There is a simple and first given example. There are two inertial frames of reference, one is $S$ and another one is $S^{'}$. $S^{'}$ is moving along the $\hat{x^{'}}$ direction with speed $V$. $S$ is stationary frame of reference. There is a bar or stick layed down $x$-axis (stationary in $S$ frame of reference). The observer in $S$ frame of reference, calculates the ends of the bar at the same time and finds the length of the bar (proper length) as $\Delta{x}=x_2-x_1=L_0$. The question is, what is the length of the bar calculated by the observer in $S^{'}$ frame of reference.

In my opinion, we know the proper length of the bar $L_0=\Delta{x}=x_2-x_1$ that is calculated in frame $S$. This calculation process happened simultaneously in frame $S$, so $\Delta{t}=0$. With this information, we need to find out $x_2^{'}$ and $x_1^{'}$ to measure the length of the bar by the eyes of the observer in frame $S^{'}$.

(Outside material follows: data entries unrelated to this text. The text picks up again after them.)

(** ** One order after another *)

(** X4.  A later request is validated against the stock an earlier
    creation left: after an order over distinct items took [q1] of an
    item, a request with a line for that item asking for more than what is
    left is rejected with the insufficient-stock error, and the stock stays
    as the first order left it. *)
Theorem later_order_sees_decrement first second payload1 payload2
    w resp w1 line1 line2 r :
  POST_orders first payload1 w = (Return resp, w1) →
  NoDup (oic_item_id <$> oc_items first) →
  line1 ∈ oc_items first →
  store_row (store w) (oic_item_id line1) = Some r →
  line2 ∈ oc_items second →
  oic_item_id line2 = oic_item_id line1 →
  inv_stock_level r - oic_quantity line1 < oic_quantity line2 →
  role payload2 = "salesperson" →
  quiet (length (oc_items second)) (faults w1) →
  ∃ details w2,
    POST_orders second payload2 w1 =
      (RaiseHTTP (insufficient_stock details), w2) ∧
    store w2 = store w1 ∧
    stock_of (store w2) (oic_item_id line1) =
      Some (inv_stock_level r - oic_quantity line1).
Proof.
  intros H1 Hnd Hin1 Hr Hin2 Hid Hlt Hrole Hq.
  apply POST_orders_success in H1.
  pose proof (create_order_return _ _ _ _ _ H1) as [Hv _].
  apply create_order_success in H1 as [_ Hw1].
  assert (Hstock : stock_of (store w1) (oic_item_id line1) =
                   Some (inv_stock_level r - oic_quantity line1)).
  { rewrite Hw1. cbn [store after_calls].
    rewrite (created_store_stock _ _ _ _ r) by done.
    by rewrite last_line_NoDup. }
  eexists _, _. rewrite POST_orders_salesperson by done.
  rewrite create_order_rejected_quiet; [done|done|].
  apply unsatisfiable_errors. exists line2. split; [done|].
  unfold stock_of in Hstock. rewrite <- Hid in Hstock.
  destruct (store_row (store w1) (oic_item_id line2)) as [r1|] eqn:Hr1;
    [|by left].
  right. exists r1. split; [done|]. simpl in Hstock. simplify_eq. lia.
Qed.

$$x_2^{'}=\gamma(x_2-Vt_2), x_1^{'}=\gamma(x_1-Vt_1)$$

$$L=\Delta{x^{'}}=x_2^{'}-x_1^{'}=\gamma(x_2-x_1-V[t_2-t_1])$$

$$L=\gamma(\Delta{x}-V\Delta{t})=\gamma(L_0-V.0)=\gamma{L_0}$$

$\gamma\ge1$ so I find $L\ge L_0$, I should have found $L\leq L_0$.

Where do I made mistake in my logic? If you can explain, I would be happy. Thanks!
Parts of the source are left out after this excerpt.